Funny I never felt this place a solace before the diagnosis. I’d volunteered to help keep the Park going, through gardening, My eyes were blinkered to the beauty all around me. Now I walk in loops, hearing the children laugh and the wind in the trees. On particularly hard days, my ipod will be blaring in my ears. I sit for a coffee now and chill, relaxing, muscles unclenching, watching life unfold in front of me.
Ted, an elderly gentleman, who belongs nowhere really but is part of the fixtures and fittings, comes every day to this lush green utopia, wobbling on his rusty bike, his basket full to the brim, and carrier bags on each handle. Long straggly hair flaps around in the breeze. He parks his mode of transport under the Bandstand, a daily ritual done to a tee. Carefully he lays out his meagre possessions, a red towel to sit on, a white one to lay snacks on, and his beloved wireless, always tuned to Radio 2
I sit and watch him today, apologising for taking his special place. He nods and says “It’s OK – you’re alright”. I continue reading my book, but glance up occasionally, gazing at this creature of habit, mirroring my life in some ways. He mumbles, inaudible to the human ear, trousers torn at the knees. Wondering what his story is – I begin to have an idea in my head.
Chapter 2 – 11th June 2017
You can always find solace in the Park, even if it is packed to the rafters – there’s always a squidgy place somewhere to stop the world turning for a little. Children play happily in the play area, a dad spinning his young child on the roundabout, as he squeals with delight.

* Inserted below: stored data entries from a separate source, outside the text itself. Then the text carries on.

(** X17: on an N x N array with N + 1 bin edges, the mesh handed to
    [pcolormesh] is two N x N arrays; entry [(i, j)] of the first is the
    midpoint of bin [j] and entry [(i, j)] of the second the midpoint of
    bin [i]. *)
Theorem plot_square_with_bins_mesh
  (n : nat) (m : matrix) (bin_edges : vector) :
  is_matrix n n m -> (0 < n)%nat ->
  List.length bin_edges = (n + 1)%nat ->
  exists X Y,
    Plot.plot_square_with_bins m bin_edges = Plot.Accepted (X, Y) /\
    is_matrix n n X /\ is_matrix n n Y /\
    forall i j, (i < n)%nat -> (j < n)%nat ->
      at2 X i j = (nth j bin_edges 0 + nth (S j) bin_edges 0) / 2 /\
      at2 Y i j = (nth i bin_edges 0 + nth (S i) bin_edges 0) / 2.
Proof.
  intros Hm Hn Hlen. pose proof (is_matrix_ncols n n m Hm Hn) as Hc.
  destruct Hm as [Hrows _]. unfold Plot.plot_square_with_bins.
  rewrite Hc, Hrows, Nat.eqb_refl. simpl negb.
  assert (He : (List.length bin_edges =? n + 1)%nat = true)
    by (apply Nat.eqb_eq; assumption).
  rewrite He. simpl negb. cbv iota.
  destruct (square_centers bin_edges) as [Hclen Hcnth].
  set (centers := Plot.halve
                    (Np.zip_with Qplus (removelast bin_edges) (tl bin_edges)))
    in *.
  assert (Hcn : List.length centers = n) by lia.
  unfold Plot.meshgrid. eexists _, _. split; [reflexivity |].
  split; [| split].
  - split; [rewrite length_map; assumption |].
    apply Forall_map. apply Forall_forall. intros; assumption.
  - split; [rewrite length_map; assumption |].
    apply Forall_map. apply Forall_forall. intros.
    rewrite length_map. assumption.
  - intros i j Hi Hj. unfold at2. split.
    + rewrite (map_nth_in (fun _ : Q => centers) centers i 0) by lia.
      apply Hcnth. lia.
    + rewrite (map_nth_in (fun yi : Q => map (fun _ : Q => yi) centers)
                          centers i 0) by lia.
      rewrite (map_nth_in (fun _ : Q => nth i centers 0) centers j 0) by lia.
      apply Hcnth. lia.
Qed.

Lemma plot_square_with_bins_mesh_witness :
  exists X Y,
    Plot.plot_square_with_bins [[1; 2]; [3; 4]] [0; 1; 3]
    = Plot.Accepted (X, Y) /\
    is_matrix 2 2 X /\ is_matrix 2 2 Y /\
    forall i j, (i < 2)%nat -> (j < 2)%nat ->
      at2 X i j = (nth j [0; 1; 3] 0 + nth (S j) [0; 1; 3] 0) / 2 /\
      at2 Y i j = (nth i [0; 1; 3] 0 + nth (S i) [0; 1; 3] 0) / 2.
Proof.
  apply (plot_square_with_bins_mesh 2 [[1; 2]; [3; 4]] [0; 1; 3]).
  - split; [reflexivity | repeat constructor].
  - lia.
  - reflexivity.
Defined.


(** ** Lemmas on binary64 rounding *)

Local Open Scope Q_scope.

Lemma rne_near (y : Q) :
  - (1 # 2) <= inject_Z (F64.rne y) - y /\
  inject_Z (F64.rne y) - y <= 1 # 2.
Proof.
  unfold F64.rne.
  pose proof (Qfloor_le y) as Hlo. pose proof (Qlt_floor y) as Hhi.
  rewrite inject_Z_plus in Hhi. change (inject_Z 1) with 1 in Hhi.
  destruct (Qcompare_spec (y - inject_Z (Qfloor y)) (1 # 2)) as [He|Hl|Hg].
  - destruct (Z.even (Qfloor y));
      [| rewrite inject_Z_plus; change (inject_Z 1) with 1]; lra.
  - lra.
  - rewrite inject_Z_plus. change (inject_Z 1) with 1. lra.
Qed.

Lemma pow2_pos (e : Z) : 0 < F64.pow2 e.
Proof. unfold F64.pow2. apply Qpower_0_lt. reflexivity. Qed.

Lemma pow2_plus (a b : Z) : F64.pow2 (a + b) == F64.pow2 a * F64.pow2 b.
Proof. unfold F64.pow2. apply Qpower_plus. discriminate. Qed.

Lemma pow2_inject (a : Z) : (0 <= a)%Z -> F64.pow2 a == inject_Z (2 ^ a).
Proof.
  intros Ha. unfold F64.pow2. rewrite Zpower_Qpower by assumption.
  reflexivity.
Qed.

Lemma pow2_le (a b : Z) : (a <= b)%Z -> F64.pow2 a <= F64.pow2 b.
Proof.
  intros Hab. unfold F64.pow2. apply Qpower_le_compat_l; [assumption |].
  discriminate.
Qed.

(** The exponent found for a positive rational is not above it. *)
Lemma ilog2_le (x : Q) : 0 < x -> F64.pow2 (F64.ilog2 x) <= x.
Proof.
  intros Hx. unfold F64.ilog2.
  destruct (Qle_bool (F64.pow2 (Z.log2 (Qnum x) - Z.log2 (Z.pos (Qden x)))) x)
    eqn:Hb.
  - apply Qle_bool_iff. assumption.
  - clear Hb. destruct x as [n d]. simpl Qnum. simpl Qden.
    assert (Hn : (0 < n)%Z).
    { unfold Qlt in Hx. simpl in Hx. lia. }
    pose proof (Z.log2_spec n Hn) as [Hnlo _].
    pose proof (Z.log2_spec (Z.pos d) (Pos2Z.is_pos d)) as [_ Hdhi].
    pose proof (Z.log2_nonneg n) as Ha.
    pose proof (Z.log2_nonneg (Z.pos d)) as Hb.
    set (a := Z.log2 n) in *. set (b := Z.log2 (Z.pos d)) in *.
    assert (Hsplit : F64.pow2 (a - b - 1) * F64.pow2 (Z.succ b)
                     == F64.pow2 a).
    { rewrite <- pow2_plus. replace (a - b - 1 + Z.succ b)%Z with a by lia.
      reflexivity. }
    rewrite (pow2_inject a Ha) in Hsplit.
    rewrite (pow2_inject (Z.succ b)) in Hsplit by lia.
    pose proof (pow2_pos (a - b - 1)) as Hp.
    assert (Hd : inject_Z (Z.pos d) < inject_Z (2 ^ Z.succ b))
      by (rewrite <- Zlt_Qlt; assumption).
    assert (Hnq : inject_Z (2 ^ a) <= inject_Z n)
      by (rewrite <- Zle_Qle; assumption).
    assert (Hx' : n # d == inject_Z n / inject_Z (Z.pos d))
      by apply Qmake_Qdiv.
    rewrite Hx'. apply Qle_shift_div_l; [reflexivity |].
    apply Qle_trans with (F64.pow2 (a - b - 1) * inject_Z (2 ^ Z.succ b)).
    + apply Qmult_le_l; [assumption |]. apply Qlt_le_weak. assumption.
    + rewrite Hsplit. assumption.
Qed.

The sun takes turns coming out and going in, the wind goes from a gentle blow to a sudden stiff breeze as a woodpigeon calls from a far off tree. Today the old man isn’t here, kinda miss his smile and a called out “hello” each time I pass him on my compulsory laps of the made up circuit. I sit and rest where he normally abides and gaze around. I reach into my bag, retrieving my new book, deliciously inviting, ready for me to delve into. The Church bell chimes across the town, as a fly buzzes across my face and a money spider decides to crawl across a page. Two young lads come past on their scooters, legs propelling them along in cync. Watching them going around the outside of the path in circuit, each keen to beat the other, the second time they come round, the lead has changed as they whizz past with enthusiasm, the third time around I think to myself “remind me to get one of those”, 7 more laps and they have overtaken my number this morning! They rest and stop perching on a log, briefly, before departing once more. “Catch me if you can” one lad squeals.

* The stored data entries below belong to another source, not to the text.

(** * PostgresSaver: the Postgres checkpoint saver of
    [libs/checkpoint-postgres/src/index.ts]

    A shallow embedding of the saver's row codec, query builder and
    transactional store operations, followed by the properties the
    specification states about them. *)

From stdpp Require Import gmap strings list fin_maps pretty sorting.
From Stdlib Require Import ZArith Strings.Byte.

Local Open Scope Z_scope.

(** ** JavaScript values

    The TypeScript [any]: the payloads handed to the serializer and the
    positional arguments of a parameterised query.  An object is the
    finite map of its own properties; what it inherits is looked up in
    the realm's [Object.prototype] (below).  A function is known by its
    name only. *)

#[warnings="-register-all"]
Inductive any : Type :=
| Undefined
| Null
| Bool (b : bool)
| Num (n : Z)
| Str (s : string)
| Bytes (bs : list byte)
| Arr (xs : list any)
| Obj (fields : gmap string any)
| Fun (name : string).

(** An entry of [configurable] read as a query argument or a row cell: a
    missing key reads as [undefined]. *)
Definition js_of_opt (o : option string) : any :=
  match o with
  | Some s => Str s
  | None => Undefined
  end.

(** JavaScript truthiness of an optional string: [undefined] and the empty
    string are falsy. *)
Definition truthy (o : option string) : bool :=
  match o with
  | Some s => negb (String.eqb s EmptyString)
  | None => false
  end.
Lemma poisoned_train_set_is_rearrangement_witness :
  exists s h1 X_wm y_wm h2 kept drawn mutated,
    split_and_draw Sample.wm_config_ 0 Sample.y_train 2 [1; 1]%Z
                   [2; 0] [1; 0] Sample.clean_heap = (Ok s, h1)
    /\ poison_train true Sample.feature_names Sample.wm_config_ 0
                    Sample.y_train s h1 = (Ok (X_wm, y_wm), h2)
    /\ nth X_wm h2 [] = kept ++ mutated
    /\ Permutation (kept ++ drawn) (nth 0 Sample.clean_heap [])
    /\ mapM (watermark_one_sample
               (watermark_features Sample.wm_config_)
               Sample.feature_names)
            drawn = Ok mutated
    /\ skipn (List.length (nth 0 Sample.clean_heap [])
              - num_gw_to_watermark Sample.wm_config_)
             (nth X_wm h2 []) = mutated
    /\ num_watermarked_samples (watermark_features Sample.wm_config_)
                               Sample.feature_names mutated
       = Ok (num_gw_to_watermark Sample.wm_config_)
    /\ skipn (List.length Sample.y_train
              - num_gw_to_watermark Sample.wm_config_) y_wm
       = repeat 0%Z (num_gw_to_watermark Sample.wm_config_)
    /\ Permutation y_wm Sample.y_train.
Proof.
  apply (poisoned_train_set_is_rearrangement
           true Sample.feature_names Sample.wm_config_ 0 2
           Sample.y_train [1; 1]%Z [2; 0] [1; 0] Sample.clean_heap).
  - simpl; lia.
  - simpl; lia.
  - reflexivity.
  - repeat first [apply Forall_nil
                 | apply Forall_cons; [unfold Outcome.binary; auto|]].
  - reflexivity.
  - repeat constructor; simpl; intuition discriminate.
  - repeat first
           [ apply Forall_nil
           | apply Forall_cons;
             [repeat first
                     [ apply Forall_nil
                     | apply Forall_cons;
                       [first [exists 0; split; [reflexivity | simpl; lia]
                              | exists 2; split; [reflexivity | simpl; lia]]
                       |] ]
             |] ].
  - repeat split; simpl.
    + repeat constructor; simpl; intuition discriminate.
    + repeat first [apply Forall_nil | apply Forall_cons; [lia|]].
  - repeat split; simpl.
    + repeat constructor; simpl; intuition discriminate.
    + repeat first [apply Forall_nil | apply Forall_cons; [lia|]].
Defined.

A squirrel runs towards me, then sits down in front. I look at him. “Don’t have anything to give you, and I don’t think tea is your ideal choice, is it? The birds are chirping all around, makes me think I am in an amphitheatre. My muscles relax and the stress ebbs away, returning to the book in my lap.

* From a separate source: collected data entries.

(** * DNS override through /etc/resolv.conf (daemon/service/dns, Linux)

    A shallow embedding of the resolv.conf back end of the daemon's DNS
    module: the two-slot rotation between [/etc/resolv.conf] and
    [/etc/resolv.conf.ivpnsave], the writer of the override file, and the
    public operations built from them ([rconf_implInitialize],
    [rconf_implSetManual], [rconf_implDeleteManual], [rconf_implPause],
    [rconf_implResume]).

    The file system is a finite map from paths to contents.  Every Go
    function becomes a state-passing function over a [World]; a Go [error]
    result is an [option error] ([None] is [nil]).  The system calls that
    can fail for reasons outside the file map (rename, open, write, sync)
    read their outcome from a fault schedule carried by the world, so that
    every error branch of the source can be reached.  The world also keeps
    the list of the calls made.  Messages logged with [log.Info] are left
    out; the monitor task is kept as the settings it holds, and one turn
    of its loop is [monitor_reassert]. *)

From Stdlib Require Import String Ascii List Arith Lia ZArith DecimalString.
From stdpp Require Import base option list gmap strings.

Local Open Scope string_scope.
Local Open Scope list_scope.
#[local] Set Warnings "-clear-no-such-hyp".

(** ** Errors *)

Inductive Errno := ENOENT | EACCES | EPERM | EROFS | ENOSPC | EIO | EBUSY.

(** Go error values: the errors of package os, and [fmt.Errorf] with one
    [%w] verb, kept as the text before the verb, the text after it and the
    wrapped error. *)
Inductive error :=
| PathError (op path : string) (errno : Errno)
| LinkError (op old new : string) (errno : Errno)
| Errorf (before after : string) (cause : error).

Definition Errno_text (e : Errno) : string :=
  match e with
  | ENOENT => "no such file or directory"
  | EACCES => "permission denied"
  | EPERM => "operation not permitted"
  | EROFS => "read-only file system"
  | ENOSPC => "no space left on device"
  | EIO => "input/output error"
  | EBUSY => "device or resource busy"
  end.

(** [err.Error()] *)
Fixpoint Error (e : error) : string :=
  match e with
  | PathError op path errno => op +:+ " " +:+ path +:+ ": " +:+ Errno_text errno
  | LinkError op old new errno =>
      op +:+ " " +:+ old +:+ " " +:+ new +:+ ": " +:+ Errno_text errno
  | Errorf before after cause => before +:+ Error cause +:+ after
  end.

(** The innermost error of a chain of [%w] wrappers. *)
Fixpoint root_cause (e : error) : error :=
  match e with
  | Errorf _ _ cause => root_cause cause
  | _ => e
  end.

(** [wraps e c]: [c] is reached from [e] by unwrapping zero or more times
    (what [errors.Is] looks for). *)
Inductive wraps : error -> error -> Prop :=
| wraps_refl e : wraps e e
| wraps_step before after e c : wraps e c -> wraps (Errorf before after e) c.

(** ** DNS settings *)

(** Modelled from the spec: the declaration of [DnsSettings] and of its
    methods [IsEmpty] and [Ip] is in package dns outside the files at hand.
    The settings are zero or more server addresses plus transport hints,
    and settings without an address are empty.  An address is kept in the
    text form that [net.IP.String] prints. *)
Record DnsSettings := mkDnsSettings {
  Addresses : list string;
  Transport : string
}.

(** [DnsSettings{}] *)
Definition DnsSettings_zero : DnsSettings :=
  {| Addresses := []; Transport := "" |}.

Definition IsEmpty (d : DnsSettings) : bool :=
  match Addresses d with
  | [] => true
  | _ :: _ => false
  end.

(** Modelled from the spec: [d.Ip().String()].  [Ip] yields a single
    [net.IP]; it is taken to be the first address supplied, and the nil IP
    prints as [<nil>]. *)
Definition Ip_String (d : DnsSettings) : string :=
  match Addresses d with
  | [] => "<nil>"
  | a :: _ => a
  end.

(** ** The world *)

(** An injected failure of a system call; [written] is the number of bytes
    a failing write put into the file before it stopped. *)
Record Fault := mkFault {
  fault_errno : Errno;
  written : nat
}.

Inductive Event :=
| EvStat (path : string)
| EvRename (old new : string)
| EvOpenFile (path : string)
| EvWriteString (path : string)
| EvSync (path : string)
| EvGetSnapEnvs
| EvIsSnapAbleManageResolvconf
| EvLogError (msg : string).

(** What the process cannot change: its name and the answers of package
    platform, which is not among the files at hand and is taken as a
    parameter. *)
Record Env := mkEnv {
  Args0 : string;                                  (* os.Args[0] *)
  SnapEnvs : bool;                                 (* platform.GetSnapEnvs() != nil *)
  SnapAbleManageResolvconf : bool * string * option error
    (* allowed, userErrMsgIfNotAllowed, err *)
}.

Record World := mkWorld {
  env : Env;
  files : gmap string string;       (* path -> content *)
  faults : list (option Fault);     (* outcomes of the coming fallible calls *)
  monitor : option DnsSettings;     (* the running change monitor, if any *)
  trace : list Event                (* system calls and probes made so far *)
}.

Definition set_files (fs : gmap string string) (w : World) : World :=
  {| env := env w; files := fs; faults := faults w;
     monitor := monitor w; trace := trace w |}.

Definition set_faults (l : list (option Fault)) (w : World) : World :=
  {| env := env w; files := files w; faults := l;
     monitor := monitor w; trace := trace w |}.

Definition set_monitor (m : option DnsSettings) (w : World) : World :=
  {| env := env w; files := files w; faults := faults w;
     monitor := m; trace := trace w |}.

Definition add_event (e : Event) (w : World) : World :=
  {| env := env w; files := files w; faults := faults w;
     monitor := monitor w; trace := trace w ++ [e] |}.

(** ** State passing *)

Definition M (A : Type) : Type := World -> A * World.

Definition ret {A} (a : A) : M A := fun w => (a, w).

Definition bind {A B} (c : M A) (k : A -> M B) : M B :=
  fun w => let (a, w') := c w in k a w'.

Notation "'do' x <- c ; k" := (bind c (fun x => k))
  (at level 10, x name, c at level 100, k at level 200).
Notation "'do' ( x , y ) <- c ; k" := (bind c (fun '(x, y) => k))
  (at level 10, x name, y name, c at level 100, k at level 200).
Notation "'do' ( x , y , z ) <- c ; k" := (bind c (fun '(x, y, z) => k))
  (at level 10, x name, y name, z name, c at level 100, k at level 200).
Notation "c ;; k" := (bind c (fun _ => k))
  (at level 100, k at level 200, right associativity).

Definition emit (e : Event) : M unit := fun w => (tt, add_event e w).

(** The outcome of the next fallible call: the head of the schedule, and
    success once the schedule is used up. *)
Definition next_fault : M (option Fault) := fun w =>
  match faults w with
  | [] => (None, w)
  | f :: rest => (f, set_faults rest w)
  end.

(** ** System calls *)

Definition nl : string := String (ascii_of_nat 10) EmptyString.

(** [os.Stat(path)]: only the error is used by the callers.  It fails
    exactly when nothing is at [path]. *)
Definition os_Stat (path : string) : M (option error) :=
  emit (EvStat path) ;;
  fun w =>
    match files w !! path with
    | Some _ => (None, w)
    | None => (Some (PathError "stat" path ENOENT), w)
    end.

(** [os.Rename(old, new)]: moves the content of [old] to [new], replacing
    what was there; on failure nothing changes. *)
Definition os_Rename (old new : string) : M (option error) :=
  emit (EvRename old new) ;;
  do f <- next_fault;
  match f with
  | Some ft => ret (Some (LinkError "rename" old new (fault_errno ft)))
  | None => fun w =>
      match files w !! old with
      | None => (Some (LinkError "rename" old new ENOENT), w)
      | Some c => (None, set_files (<[new := c]> (delete old (files w))) w)
      end
  end.

(** An open file is known by its path: the only file the code opens is
    opened with O_TRUNC and written once from its start. *)
Definition File := string.

(** [os.OpenFile(path, O_CREATE|O_WRONLY|O_TRUNC, perm)]: on success the
    file exists and is empty. *)
Definition os_OpenFile (path : string) : M (File * option error) :=
  emit (EvOpenFile path) ;;
  do f <- next_fault;
  match f with
  | Some ft => ret (path, Some (PathError "open" path (fault_errno ft)))
  | None => fun w => ((path, None), set_files (<[path := ""]> (files w)) w)
  end.

Definition file_append (out : File) (data : string) (w : World) : World :=
  set_files (<[out := default "" (files w !! out) +:+ data]> (files w)) w.

(** [out.WriteString(data)]: a failing write may leave a prefix of [data]
    in the file. *)
Definition File_WriteString (out : File) (data : string) : M (option error) :=
  emit (EvWriteString out) ;;
  do f <- next_fault;
  match f with
  | Some ft => fun w =>
      (Some (PathError "write" out (fault_errno ft)),
       file_append out (substring 0 (written ft) data) w)
  | None => fun w => (None, file_append out data w)
  end.

(** [out.Sync()] *)
Definition File_Sync (out : File) : M (option error) :=
  emit (EvSync out) ;;
  do f <- next_fault;
  match f with
  | Some ft => ret (Some (PathError "sync" out (fault_errno ft)))
  | None => ret None
  end.

(** ** Package platform *)

Definition platform_GetSnapEnvs : M bool :=
  emit EvGetSnapEnvs ;; fun w => (SnapEnvs (env w), w).

Definition platform_IsSnapAbleManageResolvconf : M (bool * string * option error) :=
  emit EvIsSnapAbleManageResolvconf ;;
  fun w => (SnapAbleManageResolvconf (env w), w).

Definition log_Error (msg : string) : M unit := emit (EvLogError msg).

(** ** The resolv.conf back end *)

Definition resolvFile : string := "/etc/resolv.conf".
Definition resolvBackupFile : string := "/etc/resolv.conf.ivpnsave".

(** The receiving end of channel [done] is the monitor task, which waits
    on it at each of its suspension points.  The model takes the task to be
    suspended whenever an operation starts, so that the stop request is
    taken when a monitor runs and dropped when none does. *)
Definition rconf_stopDNSChangeMonitoring : M unit :=
  fun w => (tt, set_monitor None w).

Definition rconf_isBackupExists : M bool :=
  do err <- os_Stat resolvBackupFile;
  ret (match err with None => true | Some _ => false end).

Definition rconf_createBackup (isOverwriteIfExists : bool) : M (bool * option error) :=
  do err <- os_Stat resolvFile;
  match err with
  | Some err =>
      ret (false,
           Some (Errorf "failed to backup DNS configuration (file availability check failed): "
                   "" err))
  | None =>
      do err <- os_Stat resolvBackupFile;
      if match err with None => negb isOverwriteIfExists | Some _ => false end
      then ret (false, None)
      else
        do err <- os_Rename resolvFile resolvBackupFile;
        match err with
        | Some err => ret (false, Some (Errorf "failed to backup DNS configuration: " "" err))
        | None => ret (true, None)
        end
  end.

Definition rconf_restoreBackup : M (option error) :=
  do err <- os_Stat resolvBackupFile;
  match err with
  | Some _ => ret None
  | None =>
      do err <- os_Rename resolvBackupFile resolvFile;
      match err with
      | Some err => ret (Some (Errorf "failed to restore DNS configuration: " "" err))
      | None => ret None
      end
  end.

Definition rconf_implDeleteManual : M (option error) :=
  rconf_stopDNSChangeMonitoring ;;
  rconf_restoreBackup.

(** The body of the override file, as [fmt.Sprintf] builds it from
    [os.Args[0]] and [dnsCfg.Ip().String()]. *)
Definition resolv_header (args0 : string) : string :=
  "# resolv.conf autogenerated by '" +:+ args0 +:+ "'" +:+ nl.

Definition nameserver_line (address : string) : string :=
  "nameserver " +:+ address +:+ nl.

Definition resolv_body (args0 : string) (dnsCfg : DnsSettings) : string :=
  resolv_header args0 +:+ nl +:+ nameserver_line (Ip_String dnsCfg).

(** The closure [createBackupIfNotExists] of [rconf_implSetManual]. *)
Definition createBackupIfNotExists : M (bool * option error) :=
  let isOwerwriteIfExists := false in
  rconf_createBackup isOwerwriteIfExists.

(** The closure [saveNewConfig] of [rconf_implSetManual]; it captures
    [dnsCfg].  The result of its own call of [createBackupIfNotExists] is
    dropped. *)
Definition saveNewConfig (dnsCfg : DnsSettings) : M (option error) :=
  createBackupIfNotExists ;;
  do (out, err) <- os_OpenFile resolvFile;
  match err with
  | Some err => ret (Some (Errorf "failed to update DNS configuration (" ")" err))
  | None =>
      do args0 <- (fun w => (Args0 (env w), w));
      do err <- File_WriteString out (resolv_body args0 dnsCfg);
      match err with
      | Some err => ret (Some (Errorf "failed to change DNS configuration: " "" err))
      | None =>
          do err <- File_Sync out;
          match err with
          | Some err => ret (Some (Errorf "failed to change DNS configuration: " "" err))
          | None => ret None
          end
      end
  end.

(** [go func() { ... }()]: the monitor task starts and keeps [dnsCfg]. *)
Definition start_monitor (dnsCfg : DnsSettings) : M unit :=
  fun w => (tt, set_monitor (Some dnsCfg) w).

(** One turn of the monitor's loop, after a change of the live file was
    seen and the two seconds went by without a stop request: the
    configuration is written again and a failure is only logged. *)
Definition monitor_reassert : M unit :=
  fun w =>
    match monitor w with
    | None => (tt, w)
    | Some dnsCfg =>
        (do err <- saveNewConfig dnsCfg;
         match err with
         | Some err => log_Error (Error err)
         | None => ret tt
         end) w
    end.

Two siblings are running across the grass, an elderly man is run, walk, run behind trying to catch up. He gives in, lumbering along in defeat, an eye still on them. Reaching the tennis courts they stop, he sighs, probably with relief the game is over.
“Kindle lady” ambles past, gazes at me as as my notepaper flies into the air, leaping, grasping it before it lands on the path. She continues to look. Next time I go to scan the Gardens, she’s disappeared. The lady has her favourite seat too, and comes daily. She never smiles. Just looks up with her dark brown staring eyes. I always try and pluck the courage up to utter “Good Morning”, cheerily. It hasn’t happened to date,
A ping of a tennis ball starts up a regular beat being tapped out – it turns into whacks before long.